I was prepared to take the risk with my cooked meat on that day as I feel the problem is largely due to a combination of provenance and bad practice.  I guessed that the likelihood of a village butcher poisoning his customers was probably quite low.

On the other hand, if you get chicken from an unknown source you can’t be too careful, so if I buy supermarket chicken I stick firmly to the recommended rules.  Looking like a nerd who’s paranoid about food poisoning is one thing – looking like death with awful diarrhoea is worse.  But it’s all a question of balance.

The fondness of the French for raw or partly cooked meat is slightly unsettling, as is the general impression I have that some shops and restaurants don’t always seem to follow the practices that are very visible in the UK to prevent food poisoning.  We once stayed in a French hotel where there were two large tarts, one sweet, one savoury, on a side table in the restaurant all afternoon, uncovered by anything but the little swarms of flies that visited every few moments.  They were on the menu for dinner that evening.

Yet at an event I attended in the UK not long ago, all the food on the buffet was removed and disposed of once it had been on display for more than two hours.  The sublime to the ridiculous in terms of food hygiene but somewhere in between lies common sense.  Or is it training?

But then, even places that seem to have followed all the rules and regulations to the letter still poison people if something goes wrong.  And life is an adventure or nothing.  If I had never taken any risks in my life, I would not have had half the fun that I have so far.

On the other, other hand, it’s not  worth loading the odds against ourselves either.  So what ever seems right on the day is fine by me and if I come unstuck, tant pis.

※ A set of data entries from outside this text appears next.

Lemma exponential_bid_sign_witness :
  let pi := (1 / 2) / (1 / 2 + hfun (1 - (1 / 2) / 2)) in
  Exponential._expected_profit 1 pi (1.0 / 1) (1 / 2) = Some 0
  /\ pi < 2 / 3.
Proof.
  intros pi.
  assert (Hlam : 0 < 1) by lra.
  assert (Hs : 0 < 1 / 2) by lra.
  assert (Hx : 1 - (1 / 2) / 2 <> 0) by lra.
  destruct (exponential_root_pi_range (1 / 2) Hs Hx) as [Hp0 Hp1].
  fold pi in Hp0, Hp1.
  pose proof (exponential_profit_at_root (1 / 2) Hs Hx) as Hroot.
  split; [exact Hroot | ].
  destruct (proj2 (exponential_bid_sign 1 Hlam) pi (1 / 2) Hp0 Hp1 Hroot)
    as [[Hc _] | [_ Hb]]; [exact Hc | lra].
Defined.

(** X13.  Exponential with lam > 0 and pi in (0, 1) other than 2/3: the
    zero-profit spread exists; the closure has a root, exactly one, and it
    is positive. *)
Theorem exponential_equilibrium_exists (lam pi : R) :
  0 < lam -> 0 < pi -> pi < 1 -> pi <> 2 / 3 ->
  exists S,
    0 < S
    /\ Exponential._expected_profit lam pi (1.0 / lam) S = Some 0
    /\ forall S',
        Exponential._expected_profit lam pi (1.0 / lam) S' = Some 0 -> S' = S.
Proof.
  intros Hlam Hp0 Hp1 Hp.
  destruct (exponential_root_sig lam pi Hlam Hp0 Hp1 Hp) as (S & HS).
  exists S. split; [ | split].
  - apply (exponential_root_positive lam pi S Hlam Hp0 Hp1 HS).
  - exact HS.
  - intros S' HS'.
    apply (exponential_roots_equal lam pi S' S Hlam Hp0 Hp1 HS' HS).
Qed.

Lemma exponential_equilibrium_exists_witness :
  exists S,
    0 < S
    /\ Exponential._expected_profit 0.0075 0.01 (1.0 / 0.0075) S = Some 0.
Proof.
  assert (Hlam : 0 < 0.0075) by lra.
  assert (Hp0 : 0 < 0.01) by lra.
  assert (Hp1 : 0.01 < 1) by lra.
  assert (Hp : 0.01 <> 2 / 3) by lra.
  destruct (exponential_equilibrium_exists 0.0075 0.01 Hlam Hp0 Hp1 Hp)
    as (S & HS & Hroot & _).
  exists S. split; assumption.
Defined.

  1. absolutely agree--look for the middle road and apply some plain common sense.

  2. I read these two postings together so I missed the opportunity to comment before I knew the outcome! :-)

    You did what I thought but I have had to teach myself not to get too hung up about food hygeine of others. I am VERY particular about it myself but you'd never go anywhere if you worried too much about it.

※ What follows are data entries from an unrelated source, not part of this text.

Definition openrouter_ocr_call (imageDataUrl : JsVal) : Call :=
  {| call_url := OPENROUTER_URL;
     call_bearer := getenv env "OPENROUTER_API_KEY";
     call_model := OPENROUTER_VISION_MODEL;
     call_max_tokens := None;
     call_messages :=
       [ {| role := "user";
            content := Multi [ TextItem "text" ocr_prompt;
                               ImageItem "input_image" false imageDataUrl ] |} ] |}.

Definition groq_ocr_call (imageDataUrl : JsVal) : Call :=
  {| call_url := GROQ_URL;
     call_bearer := getenv env "GROQ_API_KEY";
     call_model := GROQ_VISION_MODEL;
     call_max_tokens := None;
     call_messages :=
       [ {| role := "system";
            content := Plain (text_of "Return ONLY OCR text you read from the image. No extra commentary.") |};
         {| role := "user";
            content := Multi [ TextItem "text" "OCR this image (math friendly):";
                               ImageItem "input_image" false imageDataUrl ] |} ] |}.

Definition ocr_with (what : string) (c : Call) : M jsstring :=
  r ← fetch up c;
  if negb (ok r) then throw (failed what r (reply_text_or (statusText r) r)) else
  v ← reply_json E r;
  text ← as_string E (js_coalesce v (JStr []));
  mret (cleanOCR text).

Definition runOCRWithOpenRouter (imageDataUrl : JsVal) : M jsstring :=
  ocr_with "OpenRouter OCR" (openrouter_ocr_call imageDataUrl).

Definition runOCRWithGroqVision (imageDataUrl : JsVal) : M jsstring :=
  ocr_with "Groq OCR" (groq_ocr_call imageDataUrl).

Definition explain_call (ocrText : jsstring) (stepByStep : JsVal) : Call :=
  {| call_url := GROQ_URL;
     call_bearer := getenv env "GROQ_API_KEY";
     call_model := GROQ_TEXT_MODEL;
     call_max_tokens := None;
     call_messages :=
       [ {| role := "system"; content := Plain (text_of explain_system) |};
         {| role := "user";
            content := Plain (if truthy stepByStep then step_by_step_prompt ocrText
                              else brief_prompt ocrText) |} ] |}.

(** [data?.choices?.[0]?.message?.content?.trim() || ""] *)
Definition runExplainWithGroq (ocrText : jsstring) (stepByStep : JsVal) : M jsstring :=
  r ← fetch up (explain_call ocrText stepByStep);
  if negb (ok r) then throw (failed "Groq explain" r (reply_text_or (statusText r) r)) else
  v ← reply_json E r;
  if nullish v then mret [] else (s ← as_string E v; mret (trim s)).

(** Step 1 of the handler: the [try] with the primary OCR and the
    [catch] with the fallback. *)
Definition ocr_stage (imageDataUrl : JsVal) : M jsstring :=
  try_catch (runOCRWithOpenRouter imageDataUrl)
    (λ _, runOCRWithGroqVision imageDataUrl).

(** The handler once the body is destructured. *)
Definition respond (imageDataUrl stepByStep : JsVal) : M Response :=
  if negb (truthy imageDataUrl) then mret (json 400 (error_tag "Missing imageDataUrl")) else
  (* 1) OCR (OpenRouter, fallback to Groq Vision) *)
  rawText ← ocr_stage imageDataUrl;
  (* 2) If nothing math-like, answer early *)
  if negb (truthy (JStr rawText)) || negb (has_math rawText) then
    mret (json 200 [("text", FVal (JStr rawText));
                    ("explanation", FVal (JStr (toHtmlParagraphs no_math_text)))])
  else
  (* 3) Explain with Groq text model *)
  explanationRaw ← runExplainWithGroq rawText stepByStep;
  mret (json 200 [("text", FVal (JStr rawText));
                  ("explanation", FVal (JStr (toHtmlParagraphs explanationRaw)))]).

  3. The more I read about food hygiene the more I worry. When I cook meat for myself it is always overcooked, but if I go to a restaurant for a steak, I like it rare.

  4. I'm jittery as well about uncooked meat and the handling of it as I cook it after years of worry drilled into me by the UK media. But I have managed not to get phobic!

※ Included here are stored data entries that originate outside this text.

(** X6. [compile_parallax] hands the decoded bytes to nvtt as BGRA without
    exchanging red and blue first. When the image is accepted and no call
    fails it returns 0 after compressing the surface and its box-filtered
    reductions, and in that surface channel 0, the one the BC4 block and the
    raw 8-bit layout keep, holds the third sample (blue) of each decoded
    pixel, channel 2 the first (red). *)
Theorem parallax_levels_and_channels :
  forall (W : World) (input output : string) (compression : Compression)
         (w h : Z) (data : list Z),
    (forall t, succeeds W t = true) ->
    stbi_load W input = Some (w, h, data) ->
    size_rejected_parallax w h = false ->
    let surface := parallax_surface w h data in
    let r := run (compile_parallax W input output compression) in
    snd r = 0
    /\ compressed_surfaces (fst r) =
       map (fun k => (k, iterate (box_mipmap W) (Z.to_nat k) surface))
           (range 0 (countMipmaps W surface))
    /\ forall i : nat,
         (i < pixel_count w h)%nat ->
         nth i (channel surface 0) F32.zero = unorm8 (nth (4 * i + 2) data 0)
         /\ nth i (channel surface 1) F32.zero = unorm8 (nth (4 * i + 1) data 0)
         /\ nth i (channel surface 2) F32.zero = unorm8 (nth (4 * i + 0) data 0)
         /\ nth i (channel surface 3) F32.zero = unorm8 (nth (4 * i + 3) data 0).
Proof.
  intros W input output compression w h data Hall Hload Hvalid surface r.
  destruct (compile_parallax_succeeds W input output compression w h
              data Hall Hload Hvalid) as [Hcode Hlevels].
  split; [exact Hcode|]. split; [exact Hlevels|].
  intros i Hi.
  change (channel surface)
    with (channel (with_image null_surface w h (image_of_bgra8 w h data))).
  rewrite !nth_channel_bgra8 by (assumption || lia). auto.
Qed.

  5. And here I though this post would be about (French) mushrooms. There are mushrooms which will kill you quite quickly. If you're going to eat mushrooms, be careful!

  6. Sometimes being too clean is where the problem is at. I once saw my mom washing her raw chicken with some special chicken soap in the USA...I prefer a few French germs to soap bubbles.
    Ps I've never had a food born illness after 20 years of eating in France, including raw eggs in mayo and mousse.

  7. I have to agree that I usually take care with chicken. My beef though must be raw or bleu :-) Diane

  8. Sensible advice Jean.

    I remember a post you did some time ago about toilet facilities within restaurants.

    Now if this could be sorted.......!

  9. Yes, good common sense. It depends on circumstances too. I'm much more cautious if I'm serving food to the very young, the very old, pregnant women, anyone with a compromised immune system -- no raw or half-cooked eggs for example. But for healthy adults, anything goes :)

    Well, almost. I still remember the bout of dire food poisoning we suffered from on holiday in Germany after eating a ham sandwich in a hotel. Not an experience I would care to repeat. And in general I am picky about the provenance of my meat products -- I don't buy the battery chickens and prepackaged meat in supermarkets for example. Then again, when you eat in restaurants, you never know ...

    PS washing chicken with soap! Ugh.